Extracted records START

(** The loop of [HandlePendingEvents] over the pending events. *)
Fixpoint handle_pending (evs : list input_event) : StM (World t) unit :=
  match evs with
  | [] => mret tt
  | ev :: rest =>
      (if ev_type ev =? EV_KEY then
         if KEYCODE_MAPPING_LEN <? ev_code ev then mret tt else
         let key := keycode_at (ev_code ev) in
         if IsValidKey key
         then modify_key key (LinuxMouse.float_of_bit (negb (ev_value ev =? 0)))
                         (GetEventTimestamp ev)
         else mret tt
       else if ev_type ev =? EV_FF_STATUS then modify_this (HandleFFStatusEvent ev)
       else mret tt);;
      handle_pending rest
  end.

Definition HandlePendingEvents : StM (World t) unit :=
  this ← this_;
  handle_pending (pending_events_ this);;
  modify_this (set_pending_events []).

Definition HandleBufferOverrun (timestamp : timestamp_t) : StM (World t) unit :=
  this ← this_;
  w ← get;
  match os_node (file_desc_ this) (w_glob w) ≫= global_keys with
  | None => Disconnect                 (* cannot query global key states *)
  | Some globks =>
      (* update key states based on global query *)
      for_each (map Z.of_nat (seq 0 (Z.to_nat NUM_KEY_CODES))) (fun k =>
        modify_key k
          (LinuxMouse.float_of_bit
             (Z.testbit globks (default 0 (reverse_keycode_mapping !! Z.to_nat k))))
          timestamp)
  end.

(** The read loop of [Update], as for [LinuxMouse]. *)
Fixpoint read_loop (n : nat) : StM (World t) (option ReadResult) :=
  this ← this_;
  r ← in_glob (os_read (file_desc_ this));
  match r with
  | ReadEvent ev =>
      match n with
      | O => out_of_fuel
      | S n' =>
          if ev_type ev =? EV_SYN then
            if ev_code ev =? SYN_DROPPED then
              (* buffer overrun, drop events *)
              modify_this (set_pending_events []);;
              HandleBufferOverrun (GetEventTimestamp ev);;
              read_loop n'
            else
              (if ev_code ev =? SYN_REPORT then
                 (* process a group of events *)
                 modify_this (fun m => set_last_update_timestamp
                                         (Z.max (last_update_timestamp_ m) (GetEventTimestamp ev)) m);;
                 HandlePendingEvents
               else mret tt);;
              this ← this_;
              if negb (is_connected_ this)
              then mret None          (* error in event handler caused disconnect, abort *)
              else read_loop n'
          else if ev_type ev =? EV_FF_STATUS then
            modify_this (HandleFFStatusEvent ev);;
            read_loop n'
          else
            (* device implementation handles event *)
            modify_this (fun m => set_pending_events (pending_events_ m ++ [ev]) m);;
            read_loop n'
      end
  | _ => mret (Some r)
  end.

Definition Update : StM (World t) unit :=
  this ← this_;
  in_glob (ProtectManagementAPI (Update_details (id_ this)));;
  connected ← (if is_connected_ this then mret true else TryConnect);
  if negb (connected : bool) then mret tt else
  now ← in_glob GetTimestampNow;
  modify_this (set_last_update_timestamp now);;
  modify_this PreInputHandling;;
  this ← this_;
  w ← get;
  r ← read_loop (length (from_option events [] (os_node (file_desc_ this) (w_glob w))));
  match r with
  | Some ReadFailure => Disconnect     (* error during event reading *)
  | _ => mret tt
  end.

Extracted records END

| Description of the task |
Please retype the data exactly as it stands, from its first line down to the line that contains "(Z.testbit globks (default", then stop.

| Result below |
(** The loop of [HandlePendingEvents] over the pending events. *)
Fixpoint handle_pending (evs : list input_event) : StM (World t) unit :=
  match evs with
  | [] => mret tt
  | ev :: rest =>
      (if ev_type ev =? EV_KEY then
         if KEYCODE_MAPPING_LEN <? ev_code ev then mret tt else
         let key := keycode_at (ev_code ev) in
         if IsValidKey key
         then modify_key key (LinuxMouse.float_of_bit (negb (ev_value ev =? 0)))
                         (GetEventTimestamp ev)
         else mret tt
       else if ev_type ev =? EV_FF_STATUS then modify_this (HandleFFStatusEvent ev)
       else mret tt);;
      handle_pending rest
  end.

Definition HandlePendingEvents : StM (World t) unit :=
  this ← this_;
  handle_pending (pending_events_ this);;
  modify_this (set_pending_events []).

Definition HandleBufferOverrun (timestamp : timestamp_t) : StM (World t) unit :=
  this ← this_;
  w ← get;
  match os_node (file_desc_ this) (w_glob w) ≫= global_keys with
  | None => Disconnect                 (* cannot query global key states *)
  | Some globks =>
      (* update key states based on global query *)
      for_each (map Z.of_nat (seq 0 (Z.to_nat NUM_KEY_CODES))) (fun k =>
        modify_key k
          (LinuxMouse.float_of_bit
             (Z.testbit globks (default 0 (reverse_keycode_mapping !! Z.to_nat k))))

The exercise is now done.